- [Exercise aim]:
Only one stretch of the data below is wanted: the lines starting at the one with "token timeout api_timeout" and ending at the one with "intros He. unfold", both included, given again exactly.

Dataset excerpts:
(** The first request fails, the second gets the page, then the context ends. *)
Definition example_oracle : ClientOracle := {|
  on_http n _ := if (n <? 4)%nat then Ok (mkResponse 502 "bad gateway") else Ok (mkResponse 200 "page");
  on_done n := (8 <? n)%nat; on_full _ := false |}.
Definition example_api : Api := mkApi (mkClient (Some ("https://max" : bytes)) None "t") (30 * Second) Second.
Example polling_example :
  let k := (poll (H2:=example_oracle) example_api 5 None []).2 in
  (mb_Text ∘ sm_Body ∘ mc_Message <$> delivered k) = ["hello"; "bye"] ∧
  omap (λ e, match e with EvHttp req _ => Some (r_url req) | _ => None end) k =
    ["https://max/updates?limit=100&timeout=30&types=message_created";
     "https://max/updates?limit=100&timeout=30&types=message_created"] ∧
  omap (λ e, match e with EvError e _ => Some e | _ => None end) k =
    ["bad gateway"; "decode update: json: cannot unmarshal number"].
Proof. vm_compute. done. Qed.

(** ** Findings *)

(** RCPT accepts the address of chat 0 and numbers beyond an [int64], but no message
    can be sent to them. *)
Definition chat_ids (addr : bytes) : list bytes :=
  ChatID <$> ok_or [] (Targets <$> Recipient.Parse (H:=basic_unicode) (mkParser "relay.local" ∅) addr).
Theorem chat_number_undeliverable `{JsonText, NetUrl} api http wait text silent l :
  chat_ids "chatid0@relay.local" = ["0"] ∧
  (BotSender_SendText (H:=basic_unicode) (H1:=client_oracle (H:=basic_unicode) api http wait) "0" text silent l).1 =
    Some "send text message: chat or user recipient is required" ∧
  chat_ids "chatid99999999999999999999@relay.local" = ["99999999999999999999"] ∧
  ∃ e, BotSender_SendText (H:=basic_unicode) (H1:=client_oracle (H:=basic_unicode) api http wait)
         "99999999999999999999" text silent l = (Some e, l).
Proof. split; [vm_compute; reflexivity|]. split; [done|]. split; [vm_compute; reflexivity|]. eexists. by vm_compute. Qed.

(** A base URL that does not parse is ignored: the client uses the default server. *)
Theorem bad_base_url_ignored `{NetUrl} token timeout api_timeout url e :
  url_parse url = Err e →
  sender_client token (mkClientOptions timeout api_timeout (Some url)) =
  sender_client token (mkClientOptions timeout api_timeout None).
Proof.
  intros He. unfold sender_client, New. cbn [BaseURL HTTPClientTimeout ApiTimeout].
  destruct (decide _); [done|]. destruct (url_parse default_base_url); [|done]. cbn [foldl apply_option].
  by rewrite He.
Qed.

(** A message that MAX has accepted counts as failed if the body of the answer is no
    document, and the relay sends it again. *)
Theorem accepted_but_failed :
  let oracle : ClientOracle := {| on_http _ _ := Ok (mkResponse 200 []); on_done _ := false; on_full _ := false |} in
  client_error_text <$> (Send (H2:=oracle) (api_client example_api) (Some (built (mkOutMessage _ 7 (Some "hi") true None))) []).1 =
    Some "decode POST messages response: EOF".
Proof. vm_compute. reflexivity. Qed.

* * *

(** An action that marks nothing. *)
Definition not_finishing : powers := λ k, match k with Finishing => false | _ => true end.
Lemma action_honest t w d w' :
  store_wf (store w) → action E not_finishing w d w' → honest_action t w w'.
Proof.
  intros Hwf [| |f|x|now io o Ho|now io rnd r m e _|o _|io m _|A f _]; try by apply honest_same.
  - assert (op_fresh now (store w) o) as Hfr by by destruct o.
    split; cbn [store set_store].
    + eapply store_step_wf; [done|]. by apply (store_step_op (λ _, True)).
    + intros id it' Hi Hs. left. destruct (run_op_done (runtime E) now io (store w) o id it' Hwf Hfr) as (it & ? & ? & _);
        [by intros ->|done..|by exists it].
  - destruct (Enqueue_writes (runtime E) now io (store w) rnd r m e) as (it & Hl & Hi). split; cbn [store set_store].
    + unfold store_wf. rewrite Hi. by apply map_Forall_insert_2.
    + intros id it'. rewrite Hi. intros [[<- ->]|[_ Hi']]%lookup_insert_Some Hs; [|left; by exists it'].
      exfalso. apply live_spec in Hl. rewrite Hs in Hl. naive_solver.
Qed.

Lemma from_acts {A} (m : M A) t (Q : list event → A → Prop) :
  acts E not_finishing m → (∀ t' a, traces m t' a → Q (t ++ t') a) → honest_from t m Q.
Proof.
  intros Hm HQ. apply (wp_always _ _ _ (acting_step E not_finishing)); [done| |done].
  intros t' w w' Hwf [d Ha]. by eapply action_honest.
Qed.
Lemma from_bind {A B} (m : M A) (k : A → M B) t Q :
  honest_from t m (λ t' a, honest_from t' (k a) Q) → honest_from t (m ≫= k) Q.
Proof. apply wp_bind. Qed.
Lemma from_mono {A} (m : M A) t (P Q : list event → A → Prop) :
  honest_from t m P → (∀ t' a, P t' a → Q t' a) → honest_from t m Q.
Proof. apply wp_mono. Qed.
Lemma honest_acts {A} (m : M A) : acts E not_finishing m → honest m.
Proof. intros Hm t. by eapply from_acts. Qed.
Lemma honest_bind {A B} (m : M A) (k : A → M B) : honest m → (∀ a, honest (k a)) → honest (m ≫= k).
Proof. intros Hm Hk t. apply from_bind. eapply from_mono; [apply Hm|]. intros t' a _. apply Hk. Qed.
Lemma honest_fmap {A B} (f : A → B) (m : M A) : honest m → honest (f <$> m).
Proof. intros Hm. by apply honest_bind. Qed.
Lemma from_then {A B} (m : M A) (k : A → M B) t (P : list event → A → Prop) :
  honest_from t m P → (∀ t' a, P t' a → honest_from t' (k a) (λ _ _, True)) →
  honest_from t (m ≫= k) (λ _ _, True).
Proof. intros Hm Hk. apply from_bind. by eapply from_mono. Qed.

==

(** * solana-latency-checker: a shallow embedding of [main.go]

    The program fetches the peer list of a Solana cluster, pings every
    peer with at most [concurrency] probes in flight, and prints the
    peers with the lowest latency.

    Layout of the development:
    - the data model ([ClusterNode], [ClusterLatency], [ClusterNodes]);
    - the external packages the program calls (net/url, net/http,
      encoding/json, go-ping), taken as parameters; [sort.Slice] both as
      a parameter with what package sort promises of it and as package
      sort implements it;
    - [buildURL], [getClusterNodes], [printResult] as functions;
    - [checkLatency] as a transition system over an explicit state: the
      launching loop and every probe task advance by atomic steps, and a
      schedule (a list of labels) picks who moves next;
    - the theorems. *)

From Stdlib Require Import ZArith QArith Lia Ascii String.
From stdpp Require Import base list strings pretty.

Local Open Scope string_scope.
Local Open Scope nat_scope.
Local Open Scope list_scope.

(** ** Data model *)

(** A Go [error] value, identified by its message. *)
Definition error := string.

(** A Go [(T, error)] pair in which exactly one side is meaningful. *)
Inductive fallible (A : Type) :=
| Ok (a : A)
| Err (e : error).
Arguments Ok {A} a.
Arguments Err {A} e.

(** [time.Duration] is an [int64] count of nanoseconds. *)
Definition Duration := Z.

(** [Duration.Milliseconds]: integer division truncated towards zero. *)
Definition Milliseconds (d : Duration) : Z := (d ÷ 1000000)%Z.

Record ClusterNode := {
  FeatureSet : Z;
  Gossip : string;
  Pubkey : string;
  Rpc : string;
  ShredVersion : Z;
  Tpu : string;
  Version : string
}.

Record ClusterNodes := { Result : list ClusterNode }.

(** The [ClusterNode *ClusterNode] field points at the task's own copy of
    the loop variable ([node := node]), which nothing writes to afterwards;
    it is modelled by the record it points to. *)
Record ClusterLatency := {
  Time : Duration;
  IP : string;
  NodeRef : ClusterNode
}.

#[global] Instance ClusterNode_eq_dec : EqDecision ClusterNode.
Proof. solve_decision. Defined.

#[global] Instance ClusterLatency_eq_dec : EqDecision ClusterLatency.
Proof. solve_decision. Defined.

- [Result of this task]:
Theorem bad_base_url_ignored `{NetUrl} token timeout api_timeout url e :
  url_parse url = Err e →
  sender_client token (mkClientOptions timeout api_timeout (Some url)) =
  sender_client token (mkClientOptions timeout api_timeout None).
Proof.
  intros He. unfold sender_client, New. cbn [BaseURL HTTPClientTimeout ApiTimeout].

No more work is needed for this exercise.